A specialist security consultant has been training Whanganui District Council front counter staff after they raised concerns over risks to personal safety.
Council chief executive David Langford recently spent an hour and a half with the customer service staff at its Guyton St building to observe how the public interactedwith staff and for staff to share their perspective.
A report from Langford to the council’s risk and assurance committee said staff raised issues related to ergonomics and personal security.
“The layout of the reception area and the furniture were considered detrimental to both of these aspects,” the report said.
“Staff disclosed incidents of members of the public coming behind the counter and standing looking over their shoulder as they work at the computers. In another incident, a member of the public is reported to have tried to brush the hair of a female staff member out of her face.”
Langford’s report said “aggravated or aggressive customers could gain relatively easy access to the back-office areas of the council’s building” and that there was not a “sufficient barrier of protection for staff like a more traditional reception counter would”.
“This leaves staff vulnerable to physical abuse.”
Langford told the committee on Thursday the council had already brought in a security expert who had been running drills around an intruder situation.
“The longer-term action will be around how we can reconfigure and redesign some of that space. We need to look at closing off and putting additional barriers of security in so that there isn’t free access for members of the public from the reception area into the back office spaces,” he said.
Langford said that would take a bit of time and planning and he wanted to “finish with a well-designed space which keeps our staff safe”.
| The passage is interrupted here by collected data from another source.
Lemma get_root_directory_ok img p fp (s : St) L f m (Q : Z -> St -> Prop) :
  mounted img p fp s -> root_layout img (header fp) m -> live s L -> free_blocks s = S f ->
  (forall r s', root_loaded img s s' L p r fp (with_root fp (root_of img (header fp) m r)) ->
     free_blocks s' = f -> Q 0 s') ->
  wp (fat16_get_root_directory disk_addr p) s Q.
Proof.
  intros Hm [R1 R2 R3 R4 R5 R6] Hl Hf HQ. pose proof (mt_size _ _ _ _ Hm) as Hsz.
  unfold fat16_get_root_directory. apply wp_bind. eapply wp_load; [exact (mt_fp _ _ _ _ Hm)|].
  apply wp_bind, wp_load_disk. fold (root_sector (header fp)). fold (root_size (header fp)).
  rewrite (mt_sector _ _ _ _ Hm). change (512 =? 0) with false. cbv iota. apply wp_bind, wp_ret.
  set (h := header fp) in *. apply wp_bind.
  eapply get_total_items_ok; [exact Hm|exact R1|exact R4|exact R5|exact R6|]. intros s1 Hmv1.
  pose proof (moved_mounted _ _ _ _ _ Hm Hmv1) as Hm1.
  pose proof (moved_live _ _ _ _ _ _ Hm Hmv1 Hl) as Hl1.
  apply wp_bind. eapply (wp_zalloc _ _ s1 L f); [exact Hl1|exact R2|by rewrite (moved_free _ _ _ _ Hmv1)|].
  intros r a s2 Hl2 Hf2 HLr Hor Hr. destruct (Z.eqb_spec r 0) as [|_]; [lia|].
  assert (Hm2 : mounted img p fp s2) by (by eapply mounted_insert).
  apply wp_bind. eapply wp_load; [exact (mt_fp _ _ _ _ Hm2)|].
  apply wp_bind. unfold fat16_sector_to_absolute_pos. apply wp_bind, wp_load_disk.
  rewrite (mt_sector _ _ _ _ Hm2). apply wp_ret. rewrite s32_small by lia.
  apply wp_bind. eapply seek_ok; [exact Hm2|unfold streams; set_solver|]. intros s3 Hmv3 Hm3 Hp3.
  destruct (Z.ltb_spec 0 0); [lia|].
  assert (Hrs : r ∉ streams fp).
  { eapply not_stream; [exact Hm2|apply lookup_insert_eq|done]. }
  assert (Hr3 : objs s3 !! r = Some (to_obj (replicate (Z.to_nat (root_size h)) 0))).
  { rewrite (mv_frame _ _ _ _ Hmv3) by done. apply lookup_insert_eq. }
  apply wp_bind. eapply wp_load; [exact Hr3|]. apply wp_bind.
  eapply read_ok; [exact Hm3|unfold streams; set_solver|exact Hp3|lia|lia|lia|rewrite length_replicate; lia|].
  intros s4 Hmv4 Hm4 _. cbv iota beta. rewrite extent_drop_all.
  assert (Hr4 : objs s4 !! r = Some (to_obj (replicate (Z.to_nat (root_size h)) 0))).
  { by rewrite (mv_frame _ _ _ _ Hmv4). }
  apply wp_bind. eapply wp_store; [exact Hr4|]. destruct (Z.ltb_spec 0 0); [lia|].
  assert (Hpr : p <> r).
  { intros ->. pose proof (mt_fp _ _ _ _ Hm4) as E. rewrite Hr4 in E. done. }
  apply wp_bind. eapply (wp_load _ fp).
  { simpl. rewrite lookup_insert_ne by done. exact (mt_fp _ _ _ _ Hm4). }
  apply wp_bind. eapply (wp_store _ fp).
  { simpl. rewrite lookup_insert_ne by done. exact (mt_fp _ _ _ _ Hm4). }
  apply wp_ret. rewrite Z.quot_div_nonneg by lia.
  fold h. apply (HQ r).
  { eapply (root_loaded_intro img s s1 s3 s4 L p fp h m r a); try done. }
  change (free_blocks s4 = f). by rewrite (moved_free _ _ _ _ Hmv4), (moved_free _ _ _ _ Hmv3).
Qed.

Definition with_header (fp : fat_private) (h : list Z) : fat_private :=
  FatPrivate h (root_directory fp) (cluster_read_stream fp) (fat_read_stream fp) (directory_stream fp).

(** The state after the header is read through the stream [t]. *)
Lemma mounted_header img p fp (s : St) t q h d' :
  mounted img p fp s -> t ∉ streams fp -> t <> p -> drive_ok img d' ->
  mounted img p (with_header fp h)
    (set_heap (set_dev (set_stream s t q) d') (k_alloc s)
       (<[p := to_obj (with_header fp h)]> (objs (set_stream s t q)))).
Proof.
  intros Hm Ht Htp Hd. pose proof (mounted_private _ _ _ _ Hm) as Hps.
  destruct Hm as [M1 M2 M3 M4 M5 M6 M7]. split; simpl; try done; [apply lookup_insert_eq|].
  intros a Ha. change (streams (with_header fp h)) with (streams fp) in Ha.
  rewrite !lookup_insert_ne by (intros ->; done). by apply M4.
Qed.

(** The global tables of the file layer. *)
Definition tables (s : St) : list Z * list Z := (filesystems s, file_descriptors s).

(** [fat16_resolve] from the header on: the volume is mounted, or refused for its
    signature, with the private data [fp'] and the stream [t] in place. *)
Record resolved (img : list Z) (s s' : St) (L : gmap Z nat) (p t : Z) (fp : fat_private)
    (m : nat) (rc : Z) : Prop := {
  rv_case : let h := extent img 0 sizeof_fat_header in
    if bool_decide (extended_boot_signature h = FAT16_SIGNATURE)
    then exists r, rc = 0 /\ L !! r = None /\ live s' (<[r := 1%nat]> L) /\
           mounted img p (with_root (with_header fp h) (root_of img h m r)) s' /\
           objs s' !! r = Some (to_obj (extent img (root_sector h * 512) (root_size h))) /\
           the_disk s' = Disk (d_type (the_disk s)) (d_id (the_disk s)) (d_sector_size (the_disk s))
                           fat16_fs (d_fs_private (the_disk s)) /\
           free_blocks s = S (free_blocks s') /\
           (forall a, a ∉ p :: t :: r :: streams fp -> objs s' !! a = objs s !! a)
    else rc = - EFSNOTUS /\ live s' L /\ free_blocks s' = free_blocks s /\
         the_disk s' = the_disk s /\
         (forall a, a ∉ p :: t :: streams fp -> objs s' !! a = objs s !! a);
  rv_tables : tables s' = tables s;
  rv_stream : objs s' !! t = Some (to_obj (DiskStream 62 disk_addr));
  rv_drive : drive_ok img (dev s')
}.

Lemma resolve_body_ok img p t fp (s : St) L f m (Q : Z -> St -> Prop) :
  mounted img p fp s -> objs s !! t = Some (to_obj (DiskStream 0 disk_addr)) -> t ∉ streams fp ->
  0 < t -> length (header fp) = 62%nat -> 512 <= Z.of_nat (length img) ->
  mountable img m ->
  live s L -> free_blocks s = S f ->
  (forall rc s', resolved img s s' L p t fp m rc -> Q rc s') ->
  wp (fat16_resolve_body disk_addr p t) s Q.
Proof.
  intros Hm Ht Hts Ht0 Hh Himg Hrl Hl Hf HQ. unfold fat16_resolve_body.
  destruct (Z.eqb_spec t 0) as [|_]; [lia|].
  apply wp_bind. eapply wp_load; [exact (mt_fp _ _ _ _ Hm)|].
  assert (Htp : t <> p).
  { intros ->. pose proof (mt_fp _ _ _ _ Hm) as E. rewrite Ht in E. done. }
  apply wp_bind. eapply wp_mono.
  { apply (disk_stream_read_ok img s t 0); try apply Hm; try done; unfold sizeof_fat_header; lia. }
  intros rh s1 (-> & d1 & Hd1 & ->). cbv iota beta.
  rewrite drop_ge, app_nil_r by (rewrite Hh; done). change (0 + sizeof_fat_header) with 62.
  set (h := extent img 0 sizeof_fat_header) in *.
  assert (Hp1 : objs (set_dev (set_stream s t 62) d1) !! p = Some (to_obj fp)).
  { simpl. rewrite lookup_insert_ne by done. exact (mt_fp _ _ _ _ Hm). }
  apply wp_bind. eapply wp_load; [exact Hp1|]. apply wp_bind. eapply wp_store; [exact Hp1|].
  destruct (Z.ltb_spec 0 0); [lia|].
  apply wp_bind. eapply wp_load; [apply lookup_insert_eq|]. cbn [header].
  pose proof (mounted_header img p fp s t 62 h d1 Hm Hts Htp Hd1) as Hm2.
  change (FatPrivate h _ _ _ _) with (with_header fp h).
  set (s2 := set_heap _ _ _) in *.
  assert (Hl2 : live s2 L).
  { eapply live_dom; [exact Hl|done|]. simpl. rewrite !dom_insert.
    apply elem_of_dom_2 in Ht. pose proof (elem_of_dom_2 _ _ _ (mt_fp _ _ _ _ Hm)) as Hp.
    revert Ht Hp. clear. set_solver. }
  assert (Ht2 : objs s2 !! t = Some (to_obj (DiskStream 62 disk_addr))).
  { simpl. rewrite lookup_insert_ne by done. apply lookup_insert_eq. }
  assert (Hfr2 : forall a, a <> p -> a <> t -> objs s2 !! a = objs s !! a).
  { intros a Hap Hat. simpl. by rewrite !lookup_insert_ne by done. }
  destruct (Z.eqb_spec (extended_boot_signature h) FAT16_SIGNATURE) as [Esig|Esig]; cbn [negb].
  - apply wp_bind. eapply (get_root_directory_ok img p (with_header fp h) s2 L f m);
      [exact Hm2|exact (Hrl Esig)|exact Hl2|exact Hf|].
    intros r s3 [RD1 RD2 RD3 RD4 RD5 RD6] Hf3. destruct (Z.ltb_spec 0 0); [lia|].
    apply wp_bind. unfold wp at 1. simpl. apply wp_ret. apply HQ.
    assert (Hrt : r <> t) by (intros ->; destruct (live_Some _ _ _ _ Hl2 Ht2); congruence).
    assert (Hdisk : the_disk s3 = the_disk s) by (rewrite RD6; done).
    split; simpl.
    + fold h. rewrite bool_decide_true by done. exists r. split; [done|]. split; [done|].
      split; [exact RD1|]. split; [by destruct RD3; split|]. split; [exact RD4|].
      split; [by rewrite Hdisk|]. split; [change (free_blocks s = S (free_blocks s3)); lia|].
      intros a Ha. rewrite !not_elem_of_cons in Ha. rewrite RD5; [apply Hfr2; tauto|].
      rewrite !not_elem_of_cons. tauto.
    + rewrite RD6. done.
    + rewrite RD5; [exact Ht2|]. rewrite !not_elem_of_cons. split; [done|]. split; [congruence|done].
    + apply RD3.
  - apply wp_ret. apply HQ. split.
    + cbv zeta. fold h. rewrite bool_decide_false by done. split; [done|]. split; [exact Hl2|].
      split; [done|]. split; [done|]. intros a Ha. rewrite !not_elem_of_cons in Ha. apply Hfr2; tauto.
    + done.
    + exact Ht2.
    + apply Hm2.
Qed.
In 2019, a $500,000 revamp of the public and reception area at the council was completed with chief executive at the time, Kym Fell, saying the work was about modernising the council’s frontline customer service and “prioritising our community and our customers”.
In June 2023, a Construction Health and Safety New Zealand Trust (CHASNZ) report commissioned by the council found that “workers exposed to regular and frequent levels of violence and aggression from members of the public have indicated an acceptance of the risk as part of their positions”.